### EXERCISE:
Nothing beyond the line containing "End HandleSendExamples." should be printed; print each line exactly from the first line of the listing below through it.

### WORKING DATA:
(** A question that is not blank reaches the embedder: the log of calls
    of [answer_question] starts with the embedding call. *)
Lemma answer_question_embeds
    (embed : string -> option PgVector.vector)
    (search : PgVector.vector -> Float8.float8 -> Z ->
              option (list AnswerGenerator.retrieved_match))
    (complete : AnswerGenerator.model -> string ->
                AnswerGenerator.completion)
    (question : string) :
  trim question <> "" ->
  exists calls,
    snd (QueryOrchestrator.answer_question embed search complete question)
    = QueryOrchestrator.EmbedCall question :: calls.
Proof.
  intros H. unfold QueryOrchestrator.answer_question,
    QueryOrchestrator.is_blank.
  destruct (is_empty (trim question)) eqn:E.
  { apply is_empty_spec in E. contradiction. }
  unfold QueryOrchestrator.retrieve.
  destruct (embed question) as [v|]; [|cbn; eauto].
  destruct (search v _ _) as [matches|]; [|cbn; eauto].
  destruct (AnswerGenerator.generate complete question matches)
    as [[err|r] models]; cbn; eauto.
Qed.


End HandleSend.

Section HandleSendExamples.

Import Js Api ChatInterface ChatEvents.
Local Open Scope string_scope.




End HandleSendExamples.

(** ** Concrete runs *)

Section Runs.

Import Js Api ChatInterface.
Local Open Scope string_scope.

Example split_words_run :
  Chunker.split_words "  Section 9:	member
rights " = ["Section"; "9:"; "member"; "rights"].
Proof. reflexivity. Qed.

Example chunk_counts :
  map (fun n =>
         match Chunker.chunk_words (repeat "w" n) 500 50 with
         | inr chunks => Some (length chunks)
         | inl _ => None
         end) [0; 1; 50; 500; 501; 950; 951; 1200]%nat
  = [Some 0; Some 1; Some 1; Some 1; Some 2; Some 2; Some 3; Some 3]%nat.
Proof. vm_compute. reflexivity. Qed.

Example chunk_rejects_overlap :
  Chunker.chunk "a b c" 50 50 = inl Chunker.ConfigurationError.
Proof. reflexivity. Qed.

Example trim_run : trim "  May a member resign?
" = "May a member resign?".
Proof. reflexivity. Qed.

Example generate_both_down :
  AnswerGenerator.generate
    (fun _ _ => AnswerGenerator.Failed AnswerGenerator.RateLimit)
    "May a member resign?" []
  = (inl AnswerGenerator.BothModelsUnavailableError,
     [AnswerGenerator.Primary; AnswerGenerator.Fallback]).
Proof. reflexivity. Qed.

Example handleSend_resolved :
  run_handleSend server_up 10 20 (fresh_state "hello ")
  = (Normal tt,
     {| ui := {| messages :=
                   [user_message "hello" 10;
                    {| msg_role := assistant;
                       content := Some "Section 9 applies.";
                       timestamp := 20; msg_sources := Some [];
                       isError := false |}];
                 inputText := ""; loading := false; error := None |};
        requests := ["hello"] |}).
Proof. reflexivity. Qed.

Example handleSend_rejected :
  run_handleSend server_down 10 20 (fresh_state "hello")
  = (Normal tt,
     {| ui := {| messages :=
                   [user_message "hello" 10;
                    {| msg_role := assistant;
                       content :=
                         Some "Sorry, I encountered an error: Network Error";
                       timestamp := 20; msg_sources := None;
                       isError := true |}];
                 inputText := ""; loading := false;
                 error := Some "Network Error" |};
        requests := ["hello"] |}).
Proof. reflexivity. Qed.

Example sendMessage_detail_first :
  sendMessage (fun _ => Rejected unavailable_503) "hello"
  = inl {| message := "Request failed" |}.
Proof. reflexivity. Qed.

Example sendMessage_object_detail :
  sendMessage (fun _ => Rejected validation_422) "hello"
  = inl {| message := "[object Object]" |}.
Proof. reflexivity. Qed.

Example sendMessage_empty_array_detail :
  sendMessage (fun _ => Rejected empty_detail_500) "hello"
  = inl {| message := "" |}.
Proof. reflexivity. Qed.

Example to_string_array :
  to_string (VArray [VString "a"; VNull; VArray [VNumber "1" false; VObject]])
  = "a,,1,[object Object]".
Proof. reflexivity. Qed.

Example handleSend_empty_message :
  run_handleSend (fun _ => Rejected empty_detail_500) 10 20
    (fresh_state "hello")
  = (Normal tt,
     {| ui := {| messages :=
                   [user_message "hello" 10;
                    {| msg_role := assistant;
                       content :=
                         Some "Sorry, I encountered an error: Failed to get response. Please check your connection and try again.";
                       timestamp := 20; msg_sources := None;
                       isError := true |}];
                 inputText := ""; loading := false;
                 error := Some "Failed to get response. Please try again." |};
        requests := ["hello"] |}).
Proof. reflexivity. Qed.

Example answer_question_blank :
  QueryOrchestrator.answer_question (fun _ => None) (fun _ _ _ => None)
    AnswerGenerator.primary_down "  "
  = (inl QueryOrchestrator.InvalidInputError, []).
Proof. reflexivity. Qed.

Example answer_question_not_blank :
  QueryOrchestrator.answer_question (fun _ => None) (fun _ _ _ => None)
    AnswerGenerator.primary_down " a "
  = (inl QueryOrchestrator.EmbeddingError,
     [QueryOrchestrator.EmbedCall " a "]).
Proof. reflexivity. Qed.

End Runs.

(* ================================================================== *)
(** * Part III. Further properties of the sources                      *)
(* ================================================================== *)

(** ** [mcs_documents]: what [INSERT]s keep *)

Section TableInvariants.

Import Float8 PgVector VectorIndex.
Local Open Scope Z_scope.

Lemma insert_document_rows (t t' : mcs_documents) (c : string)
    (m : option string) (e : option vector) (now : Z) :
  insert_document t c m e now = Ok t' ->
  rows t' = (rows t ++
             [{| doc_id := next_id t; doc_content := c; doc_metadata := m;
                 doc_embedding := e; doc_created_at := now |}])%list /\
  next_id t' = next_id t + 1 /\
  check_embedding e = Ok tt.
Proof.
  unfold insert_document.
  destruct (check_embedding e) as [[]|err]; cbn [bind]; [|discriminate].
  intros H. injection H as <-. auto.
Qed.

Lemma reachable_ids (t : mcs_documents) :
  reachable t ->
  NoDup (map doc_id (rows t)) /\
  Forall (fun d => 1 <= doc_id d < next_id t) (rows t).
Proof.
  induction 1 as [|t t' c m e now Hr [IHn IHb] Hins].
  - split; constructor.
  - destruct (insert_document_rows _ _ _ _ _ Hins) as (-> & -> & _).
    assert (Hpos : 1 <= next_id t).
    { clear - Hr. induction Hr as [|t t' c m e now Hr IH Hins];
        [cbn; lia|].
      destruct (insert_document_rows _ _ _ _ _ Hins) as (_ & -> & _). lia. }
    split.
    + rewrite map_app. cbn [map].
      apply NoDup_app_remove_l with (l := @nil Z). cbn [app].
      apply Permutation_NoDup with (l := next_id t :: map doc_id (rows t)).
      * apply Permutation_cons_append.
      * constructor; [|exact IHn].
        intros Hin. apply in_map_iff in Hin. destruct Hin as (d & Hd & Hin).
        rewrite Forall_forall in IHb. specialize (IHb d Hin). lia.
    + apply Forall_app. split.
      * eapply Forall_impl; [|exact IHb]. cbn. intros d Hd. lia.
      * constructor; [cbn; lia | constructor].
Qed.

(** X14.  What [INSERT]s keep.  An [INSERT] succeeds exactly when its
    embedding is [NULL] or has 384 dimensions, and it appends one row and
    leaves the others as they are; in every table built by [INSERT]s the
    stored embeddings have 384 dimensions and the [id]s are positive,
    pairwise distinct and below the next value of the sequence. *)
Theorem insert_invariants (t : mcs_documents) (c : string)
    (m : option string) (e : option vector) (now : Z) :
  ((exists t', insert_document t c m e now = Ok t') <->
   (forall v, e = Some v -> length v = embedding_dims)) /\
  (forall t', insert_document t c m e now = Ok t' ->
     exists d, rows t' = (rows t ++ [d])%list /\ doc_id d = next_id t /\
               doc_content d = c /\ doc_embedding d = e) /\
  (reachable t ->
     stored_dims t embedding_dims /\
     NoDup (map doc_id (rows t)) /\
     Forall (fun d => 1 <= doc_id d < next_id t) (rows t)).
Proof.
  split; [|split].
  - unfold insert_document. destruct e as [v|]; cbn [check_embedding].
    + destruct (Nat.eqb_spec (length v) embedding_dims) as [E|E];
        cbn [bind].
      * split; [intros _ v' [= <-]; exact E | eauto].
      * split; [intros [t' H]; discriminate H|].
        intros H. exfalso. apply E. now apply H.
    + cbn [bind]. split; [intros _ v [=] | eauto].
  - intros t' H. destruct (insert_document_rows _ _ _ _ _ H) as (-> & _ & _).
    eexists. split; [reflexivity|]. cbn. auto.
  - intros Hr. split; [now apply reachable_dims | now apply reachable_ids].
Qed.

End TableInvariants.

(** ** [match_documents]: which rows come back *)

Section ReturnedRows.

Import Float8 PgVector VectorIndex Samples.

Lemma scan_ids (docs : list mcs_document) (q : vector) (th : float8) :
  forall cs, scan docs q th = Ok cs ->
  incl (map (fun c => id (snd c)) cs) (map doc_id docs) /\
  (NoDup (map doc_id docs) -> NoDup (map (fun c => id (snd c)) cs)).
Proof.
  induction docs as [|d0 docs IH]; intros cs Hs.
  - injection Hs as <-. split; [intros x [] | constructor].
  - cbn [scan] in Hs. destruct (doc_embedding d0) as [e0|] eqn:He0.
    + destruct (cosine_distance e0 q) as [dist0|err]; cbn [bind] in Hs;
        [|discriminate].
      destruct (scan docs q th) as [rest|err]; cbn [bind] in Hs;
        [|discriminate].
      cbv zeta in Hs. destruct (IH rest eq_refl) as [Hincl Hnd].
      destruct (gt (sub one dist0) th); injection Hs as <-; cbn [map].
      * split.
        -- intros x [<-|Hx]; [now left | right; now apply Hincl].
        -- intros Hn. inversion Hn as [|? ? Hnotin Hn']; subst.
           constructor; [|now apply Hnd].
           intros Hin. apply Hnotin. now apply Hincl.
      * split.
        -- intros x Hx. right. now apply Hincl.
        -- intros Hn. inversion Hn; subst. now apply Hnd.
    + destruct (IH cs Hs) as [Hincl Hnd]. split.
      * intros x Hx. right. now apply Hincl.
      * intros Hn. inversion Hn; subst. now apply Hnd.
Qed.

### RESPONSE:
(** A question that is not blank reaches the embedder: the log of calls
    of [answer_question] starts with the embedding call. *)
Lemma answer_question_embeds
    (embed : string -> option PgVector.vector)
    (search : PgVector.vector -> Float8.float8 -> Z ->
              option (list AnswerGenerator.retrieved_match))
    (complete : AnswerGenerator.model -> string ->
                AnswerGenerator.completion)
    (question : string) :
  trim question <> "" ->
  exists calls,
    snd (QueryOrchestrator.answer_question embed search complete question)
    = QueryOrchestrator.EmbedCall question :: calls.
Proof.
  intros H. unfold QueryOrchestrator.answer_question,
    QueryOrchestrator.is_blank.
  destruct (is_empty (trim question)) eqn:E.
  { apply is_empty_spec in E. contradiction. }
  unfold QueryOrchestrator.retrieve.
  destruct (embed question) as [v|]; [|cbn; eauto].
  destruct (search v _ _) as [matches|]; [|cbn; eauto].
  destruct (AnswerGenerator.generate complete question matches)
    as [[err|r] models]; cbn; eauto.
Qed.


End HandleSend.

Section HandleSendExamples.

Import Js Api ChatInterface ChatEvents.
Local Open Scope string_scope.




End HandleSendExamples.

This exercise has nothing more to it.